イラン攻撃を10分前に中止、トランプ氏、人的犠牲を考慮

イラン攻撃を10分前に中止、トランプ氏、人的犠牲を考慮

ホワイトハウス前で反戦を呼び掛ける人々(AP/AFLO)

トランプ米大統領は21日早朝のツイートで、イランが米軍の無人偵察機を撃墜した報復として、同国への報復攻撃をいったんは命じたが、150人の犠牲者が出るとの報告を受け、攻撃10分前に中止したことを明らかにした。米軍の航空機や艦船が攻撃態勢に入っていた中での中止命令。攻撃が実施されていれば、戦争に発展した可能性もあり、ギリギリの決断だった。

■無人機撃墜に見合わないと決断

 米メディアによると、トランプ政権の国家安全保障チームは20日、米軍の無人偵察機グローバルホークがホルムズ海峡上空の“国際空域”でイランの地対空ミサイルの攻撃を受けて撃墜されたことへの報復対応を協議した。この中で、対イラン強硬派のポンペオ国務長官、ボルトン大統領補佐官(国家安全保障担当)に加え、ハスペル中央情報局(CIA)長官の3人がピンポイントの報復攻撃を主張した。

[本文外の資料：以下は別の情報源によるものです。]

(** ** The two collaborators and the program state *)

(** A query vector.  The components are Python floats; the program never
    computes on them (only the store does), and they are taken as rationals,
    which hold every finite double exactly. *)
Definition Vector : Type := list Q.

(** The answer of [embeddings.create]: [response.data[i].embedding]. *)
Record Embedding : Type := mkEmbedding { embedding : Vector }.
Record CreateEmbeddingResponse : Type := mkResponse { data : list Embedding }.

(** A value of the [doc_id] column as psycopg2 hands it over. *)
Inductive SqlId : Type :=
| SqlInt (i : Z)
| SqlText (s : string).

(** [str(row[0])] *)
Definition str_id (v : SqlId) : string :=
  match v with
  | SqlInt i => str_int i
  | SqlText s => s
  end.

(** A row of the answer to [SEARCH_QUERY]: [(doc_id, doc_name, matching_content)],
    the last two from the text columns [d.name] and [dc.content]. *)
Record Row : Type := mkRow {
  row_0 : SqlId;
  row_1 : string;
  row_2 : string;
}.

(** The dict built for each row by [_search_database]. *)
Record MatchRecord : Type := mkMatch {
  doc_id : string;
  doc_name : string;
  matching_content : string;
}.

(** The parameter tuple of [cursor.execute]. *)
Record QueryParams : Type := mkParams {
  param_model : string;
  param_task : string;
  param_embedding : Vector;
  param_top_k : Z;
}.

(** What leaves the process during a search. *)
Inductive Event : Type :=
| EmbedRequest (model_id : string) (input : string)
| StoreQuery (statement : string) (params : QueryParams).

(** The collaborators: each answers a request, or raises, possibly
    depending on everything the process has sent so far. *)
Record Env : Type := mkEnv {
  embeddings_create :
    list Event -> string -> string -> result CreateEmbeddingResponse;
  execute_fetchall :
    list Event -> string -> QueryParams -> result (list Row);
}.

Record State : Type := mkState {
  globals : Globals;
  trace : list Event;
}.

(** ** Computations: state passing with exceptions *)

Definition M (A : Type) : Type := State -> result A * State.

Definition ret {A : Type} (a : A) : M A := fun st => (Ok a, st).

Definition raise {A : Type} (e : exn) : M A := fun st => (Raise e, st).

Definition bind {A B : Type} (m : M A) (k : A -> M B) : M B :=
  fun st =>
    match m st with
    | (Ok a, st') => k a st'
    | (Raise e, st') => (Raise e, st')
    end.

(** [try: body except Exception as e: handler(e)] *)
Definition try_except {A : Type} (body : M A) (handler : exn -> M A) : M A :=
  fun st =>
    match body st with
    | (Ok a, st') => (Ok a, st')
    | (Raise e, st') => handler e st'
    end.

Definition lift {A : Type} (r : result A) : M A := fun st => (r, st).

Declare Scope py_scope.
Delimit Scope py_scope with py.
Notation "x <- m ;; k" := (bind m (fun x => k))
  (at level 100, m at next level, right associativity) : py_scope.
Local Open Scope py_scope.

(** [TABLE[key]] on one of the global dicts, read at the time of the access. *)
Definition global_getitem {V : Type} (table : Globals -> gmap string V) (key : string)
  : M V :=
  fun st => (getitem (table (globals st)) key, st).

(** [xs[0]] *)
Definition first_item {A : Type} (xs : list A) : result A :=
  match xs with
  | x :: _ => Ok x
  | [] => Raise (IndexError "list index out of range")
  end.

(** ** [RAGMCPServer] *)

Section RAGMCPServer.

Variable env : Env.

(** [self.openai_client.embeddings.create(model=..., input=...)] *)
Definition openai_embeddings_create (model_id input : string)
  : M CreateEmbeddingResponse :=
  fun st =>
    (embeddings_create env (trace st) model_id input,
     {| globals := globals st;
        trace := trace st ++ [EmbedRequest model_id input] |}).

(** [cursor.execute(query, params)] followed by [cursor.fetchall()], on a
    cursor of [self.db_conn]. *)
Definition cursor_execute_fetchall (statement : string) (params : QueryParams)
  : M (list Row) :=
  fun st =>
    (execute_fetchall env (trace st) statement params,
     {| globals := globals st;
        trace := trace st ++ [StoreQuery statement params] |}).

Definition _get_embedding (text : string) (model : Model) : M Vector :=
  try_except
    (let formatted_text := prefix model +:+ text +:+ suffix model in
     response <- openai_embeddings_create (model_name model) formatted_text ;;
     item <- lift (first_item (data response)) ;;
     ret (embedding item))
    (fun e => raise e).

Definition row_to_dict (row : Row) : MatchRecord :=
  {| doc_id := str_id (row_0 row);
     doc_name := row_1 row;
     matching_content := row_2 row |}.

Definition _search_database (query_embedding : Vector) (model : Model) (task : Task)
    (top_k : Z) : M (list MatchRecord) :=
  try_except
    (operator <- global_getitem g_DISTANCE_OPERATORS (distance_metric model) ;;
     order_direction <- global_getitem g_DISTANCE_ORDER (distance_metric model) ;;
     formatted_query <-
       lift (format SEARCH_QUERY
               [("operator", operator); ("order_direction", order_direction)]) ;;
     results <-
       cursor_execute_fetchall formatted_query
         {| param_model := model_name model;
            param_task := name task;
            param_embedding := query_embedding;
            param_top_k := top_k |} ;;
     ret (map row_to_dict results))
    (fun e => raise e).

(** The f-string appended for result number [i]. *)
Definition format_part (i : Z) (result : MatchRecord) : string :=
  "--- Result " +:+ str_int i +:+ " | " +:+ doc_name result +:+ " | "
    +:+ doc_id result +:+ " ---" +:+ nl
  +:+ "--- Document Start ---" +:+ nl
  +:+ "Content: " +:+ matching_content result +:+ nl
  +:+ "--- Document End ---" +:+ nl.

(** [for i, result in enumerate(results, 1): formatted_parts.append(...)],
    from index [i] on. *)
Fixpoint format_loop (i : Z) (results : list MatchRecord) (formatted_parts : list string)
  : list string :=
  match results with
  | [] => formatted_parts
  | result :: rest =>
      format_loop (i + 1) rest (formatted_parts ++ [format_part i result])
  end.

Definition no_results_message : string :=
  "No relevant information found in the knowledge base.".

Definition _format_results (results : list MatchRecord) : string :=
  match results with
  | [] => no_results_message
  | _ => join nl (format_loop 1 results [])
  end.

(** ** The tools *)

Definition search_style (query : string) (top_k : Z) : M string :=
  try_except
    (model <- global_getitem g_MODELS "style" ;;
     task <- global_getitem g_TASKS "style" ;;
     query_embedding <- _get_embedding query model ;;
     results <- _search_database query_embedding model task top_k ;;
     ret (_format_results results))
    (fun e => ret ("Search failed: " +:+ str_exn e)).

Definition search_qa (query : string) (top_k : Z) : M string :=
  try_except
    (model <- global_getitem g_MODELS "qa" ;;
     task <- global_getitem g_TASKS "qa" ;;
     query_embedding <- _get_embedding query model ;;
     results <- _search_database query_embedding model task top_k ;;
     ret (_format_results results))
    (fun e => ret ("Search failed: " +:+ str_exn e)).

Definition search_semantic_similarity (query : string) (top_k : Z) : M string :=
  try_except
    (model <- global_getitem g_MODELS "semantic" ;;
     task <- global_getitem g_TASKS "semantic" ;;
     query_embedding <- _get_embedding query model ;;
     results <- _search_database query_embedding model task top_k ;;
     ret (_format_results results))
    (fun e => ret ("Search failed: " +:+ str_exn e)).

(** A function published with [@mcp.tool]: its name, its docstring, the
    default of its [top_k] parameter and the function itself. *)
Record Tool : Type := mkTool {
  tool_name : string;
  tool_doc : string;
  tool_top_k_default : Z;
  tool_fn : string -> Z -> M string;
}.

(** The tools registered on [mcp], in the order of their definition. *)
Definition mcp_tools : list Tool :=
  [ mkTool "search_style" "Search for content clustered by theme or style"
      3 search_style;
    mkTool "search_qa" "Search optimized for question-answer pairs"
      3 search_qa;
    mkTool "search_semantic_similarity" "Search based on semantic similarity"
      3 search_semantic_similarity ].

(** A call of a tool with [query] and, optionally, [top_k]. *)
Definition call_tool (t : Tool) (query : string) (top_k : option Z) : M string :=
  tool_fn t query (default (tool_top_k_default t) top_k).

End RAGMCPServer.

(** The state in which the server starts to serve: the tables as written in
    the module, nothing sent yet. *)
Definition initial_state : State :=
  {| globals := module_globals; trace := [] |}.

(** ** The search of one profile *)

(** The [try] block that the three tools share, with the key of the profile
    as a parameter. *)
Definition search_body (env : Env) (task_id : string) (query : string) (top_k : Z)
  : M string :=
  (model <- global_getitem g_MODELS task_id ;;
   task <- global_getitem g_TASKS task_id ;;
   query_embedding <- _get_embedding env query model ;;
   results <- _search_database env query_embedding model task top_k ;;
   ret (_format_results results))%py.

(** The search that a tool for the profile [task_id] carries out. *)
Definition profile_search (env : Env) (task_id : string) (query : string) (top_k : Z)
  : M string :=
  try_except (search_body env task_id query top_k)
    (fun e => ret ("Search failed: " +:+ str_exn e)).

(** The registered tool [t] runs the search of the profile [task_id]. *)
Definition runs_profile (env : Env) (t : Tool) (task_id : string) : Prop :=
  t ∈ mcp_tools env /\
  forall query top_k st,
    tool_fn t query top_k st = profile_search env task_id query top_k st.

(** The tool surface offers an operation for the profile [task_id]: one of
    the registered tools, whose [top_k] defaults to 3, runs that profile's
    search. *)
Definition offers_operation (task_id : string) : Prop :=
  forall env : Env,
    exists t : Tool, runs_profile env t task_id /\ tool_top_k_default t = 3.

(** A call comes back as a failure without anything having been sent to the
    embedding backend or to the store. *)
Definition fails_without_contact (run : M string) (st : State) : Prop :=
  trace (snd (run st)) = trace st /\
  exists msg, fst (run st) = Ok ("Search failed: " +:+ msg).

(** A request of a caller: which tool, the query, and [top_k] if given. *)
Record Request : Type := mkRequest {
  req_tool : nat;
  req_query : string;
  req_top_k : option Z;
}.

(** The server handling one request; a tool that does not exist is refused
    by the transport before any function of the module runs. *)
Definition handle (env : Env) (r : Request) (st : State) : State :=
  match mcp_tools env !! req_tool r with
  | Some t => snd (call_tool t (req_query r) (req_top_k r) st)
  | None => st
  end.

(** The server handling requests one after the other. *)
Definition serve (env : Env) (requests : list Request) (st : State) : State :=
  fold_left (fun st r => handle env r st) requests st.

(** The statement that [_search_database] issues for the cosine metric. *)
Definition cosine_statement : string :=
  nl +:+
  "SELECT" +:+ nl +:+
  "    d.doc_id," +:+ nl +:+
  "    d.name AS doc_name," +:+ nl +:+
  "    dc.content AS matching_content" +:+ nl +:+
  "FROM embeddings e" +:+ nl +:+
  "JOIN document_chunks dc ON e.chunk_id = dc.chunk_id" +:+ nl +:+
  "JOIN documents d ON dc.doc_id = d.doc_id" +:+ nl +:+
  "WHERE e.model = %s AND e.task = %s" +:+ nl +:+
  "ORDER BY e.embedding <=> %s::vector ASC" +:+ nl +:+
  "LIMIT %s;" +:+ nl.

(** [s] occurs in [t] as it is. *)
Definition occurs_in (s t : string) : Prop :=
  exists before after, t = before +:+ s +:+ after.

(** ** A reference document store *)

Module Store.

(** A row of [embeddings] joined with its chunk and its document. *)
Record Chunk : Type := mkChunk {
  e_model : string;
  e_task : string;
  e_embedding : Vector;
  d_doc_id : SqlId;
  d_name : string;
  dc_content : string;
}.

Inductive direction : Type := ASC | DESC.

Definition direction_text (d : direction) : string :=
  match d with ASC => "ASC" | DESC => "DESC" end.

 これに対し、国防総省の幹部は攻撃が本格的な戦争に発展し、米軍将兵に犠牲が出ることを懸念、反対した。トランプ大統領は、いったんは強硬派の意見に同意し、報復攻撃を承認した。攻撃は21日夜明け前に実施されることが決まった。大統領がツイッターで明らかにしたところによると、イランのレーダー基地やミサイル発射台など3カ所が標的だった。

 しかし、大統領は1人の将軍から「150人の死者が出る」との報告を受け、無人機の撃墜と見合わないとして、攻撃の中止を決めた。